I am wondering if there is a discussion board or any already-started topic where US citizens can discuss what it's like having an unemployed, newly immigrated spouse? I knew it would be hard but honestly I didn't think about it when we were getting his K-1 visa because I was so in love with him and cared only about being wit him.

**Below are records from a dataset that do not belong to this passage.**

(** [ns.ambiguous.x;] and [ns.missing.x;], and the declarators
    [const { ambiguous: { x }, gone, plain } = ns;] and
    [const { missing: { x }, ambiguous: { x }, gone } = ns;]; and
    [testKey] on such patterns at a level where the path has two names. *)
Lemma null_export_stops_silently_sample :
  has Sample.names "ambiguous" = true
  /\ get Sample.names "ambiguous" = null
  /\ has Sample.names "missing" = false
  /\ namespaceRule.walk false (Some Sample.names)
       (MemberExpression (Identifier "ns") (Static "ambiguous"))
       [ObjectOf (Static "x"); ExpressionOf] ["ns"] = []
  /\ namespaceRule.walk false (Some Sample.names)
       (MemberExpression (Identifier "ns") (Static "missing"))
       [ObjectOf (Static "x"); ExpressionOf] ["ns"]
     = [Report (Identifier "missing")
          "'missing' not found in imported namespace 'ns'."]
  /\ namespaceRule.testKey
       (ObjectPattern
          [Property (Identifier "ambiguous")
             (ObjectPattern [Property (Identifier "x") (Identifier "x")]);
           Property (Identifier "gone") (Identifier "gone")])
       (Some Sample.names) ["ns"; "a"]
     = (namespaceRule.Normal, ["ns"; "a"],
        [Report (Property (Identifier "gone") (Identifier "gone"))
           "'gone' not found in deeply imported namespace 'ns.a'."])
  /\ namespaceRule.testKey
       (ObjectPattern
          [Property (Identifier "missing")
             (ObjectPattern [Property (Identifier "x") (Identifier "x")]);
           Property (Identifier "a") (Identifier "a")])
       (Some Sample.names) ["ns"; "a"]
     = (namespaceRule.Normal, ["ns"; "a"],
        [Report
           (Property (Identifier "missing")
              (ObjectPattern [Property (Identifier "x") (Identifier "x")]))
           "'missing' not found in deeply imported namespace 'ns.a'."])
  /\ namespaceRule.VariableDeclarator Sample.moduleScope Sample.namespaces
       (ObjectPattern
          [Property (Identifier "ambiguous")
             (ObjectPattern [Property (Identifier "x") (Identifier "x")]);
           Property (Identifier "gone") (Identifier "gone");
           Property (Identifier "plain") (Identifier "plain")])
       (Some (Identifier "ns"))
     = (namespaceRule.Normal,
        [Report (Property (Identifier "gone") (Identifier "gone"))
           "'gone' not found in imported namespace 'ns'."])
  /\ namespaceRule.VariableDeclarator Sample.moduleScope Sample.namespaces
       (ObjectPattern
          [Property (Identifier "missing")
             (ObjectPattern [Property (Identifier "x") (Identifier "x")]);
           Property (Identifier "ambiguous")
             (ObjectPattern [Property (Identifier "x") (Identifier "x")]);
           Property (Identifier "gone") (Identifier "gone")])
       (Some (Identifier "ns"))
     = (namespaceRule.Normal,
        [Report
           (Property (Identifier "missing")
              (ObjectPattern [Property (Identifier "x") (Identifier "x")]))
           "'missing' not found in imported namespace 'ns'.";
         Report (Property (Identifier "gone") (Identifier "gone"))
           "'gone' not found in imported namespace 'ns'."]).
Proof.
  do 3 (split; [reflexivity|]).
  destruct (null_export_stops_silently false Sample.names "ambiguous" "missing"
              eq_refl eq_refl eq_refl)
    as (Hchain & Hchain' & Hpattern & Hpattern' & Hvisitor).
  destruct (Hvisitor Sample.moduleScope Sample.namespaces "ns"
              (ObjectPattern [Property (Identifier "x") (Identifier "x")])
              [Property (Identifier "gone") (Identifier "gone");
               Property (Identifier "plain") (Identifier "plain")]
              eq_refl eq_refl) as [Hpassed _].
  destruct (Hvisitor Sample.moduleScope Sample.namespaces "ns"
              (ObjectPattern [Property (Identifier "x") (Identifier "x")])
              [Property (Identifier "ambiguous")
                 (ObjectPattern [Property (Identifier "x") (Identifier "x")]);
               Property (Identifier "gone") (Identifier "gone")]
              eq_refl eq_refl) as [_ Hreported].
  split; [|split; [|split; [|split; [|split]]]].
  - exact (Hchain _ _ _).
  - exact (Hchain' _ _ _).
  - exact (Hpattern _ _ _).
  - exact (Hpattern' _ _ _).
  - exact Hpassed.
  - exact Hreported.
Defined.
(** C1 (as stated) fails: an unused, unexpired record whose id is supplied,
    with the file write failing, is answered by a 500, which is none of the
    four outcomes; the specification's redeem says Valid here. *)
Lemma validar_save_failure_fifth_outcome :
  let k0 := mkKey (lit "k") false (Some 1000) None None None in
  let o := validar [k0] (Some (lit "k")) 2000 2001 false in
  fst (redeem_spec [k0] (lit "k") 2000) = Valid
  ∧ resp o = (500, ValidarInternal)
  ∧ ∀ res, resp o ≠ render res.
Proof.
  intros k0 o. split_and!; [done|done|]. intros res. by destruct res.
Qed.

(** C10 (as amended). For every key string [k] that is empty or has a
    character that is no space, /validar answers [k] exactly as it answers
    [trim k]: same response, same array, same write; and any two non-empty
    strings with the same [trim], whatever [k] is, are answered alike. *)
Theorem validar_trims ks k t_check t_used disk_ok :
  ((k = [] ∨ trim k ≠ []) →
   validar ks (Some k) t_check t_used disk_ok
   = validar ks (Some (trim k)) t_check t_used disk_ok)
  ∧ (∀ k', k ≠ [] → k' ≠ [] → trim k = trim k' →
       validar ks (Some k) t_check t_used disk_ok
       = validar ks (Some k') t_check t_used disk_ok).
Proof.
  split.
  - intros [-> | H]; [done|].
    assert (k ≠ []) by (by intros ->).
    rewrite !validar_lookup by done. by rewrite trim_idemp.
  - intros k' Hk Hk' E. rewrite !validar_lookup by done. by rewrite E.
Qed.

Lemma validar_trims_witness :
  let k0 := mkKey (lit "k") false (Some 1000) None None None in
  validar [k0] (Some (lit "  k ")) 2000 2001 true
  = validar [k0] (Some (lit "k")) 2000 2001 true
  ∧ validar [k0] (Some (lit " ")) 2000 2001 true
    = validar [k0] (Some (lit "   ")) 2000 2001 true.
Proof.
  intros k0. split.
  - destruct (validar_trims [k0] (lit "  k ") 2000 2001 true) as [H _].
    apply H. right. by vm_compute.
  - destruct (validar_trims [k0] (lit " ") 2000 2001 true) as [_ H].
    apply (H (lit "   ")); [by vm_compute|by vm_compute|reflexivity].
Defined.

But now that he's been here 7 months, unemployed and moody, I am not having fun any more! I know this might change when he gets a job, but honestly he doesn't seem to be happy here! I love him, but I see friends almost never because he's always home alone and I feel guilty about having alone time without him. I miss my old self and am not sure how long I can keep this up.

please help!

I feel for you Boise. I would kick him in the rear and tell him it's time to be a husband. I would not adjust status unless he show's serious signs of wanting to be a husband. I don't care that I have two engineering degrees...I have been unemployed and I have worked at McDonald's and mowed yards at times (though it's been a long time) when I did not have a job. I was proud, as a man, to be working. Love is great, but maybe you should question his love, not yours? Sorry to be so blunt but love isn't all that is required to be a family. God be with you and bless both of you.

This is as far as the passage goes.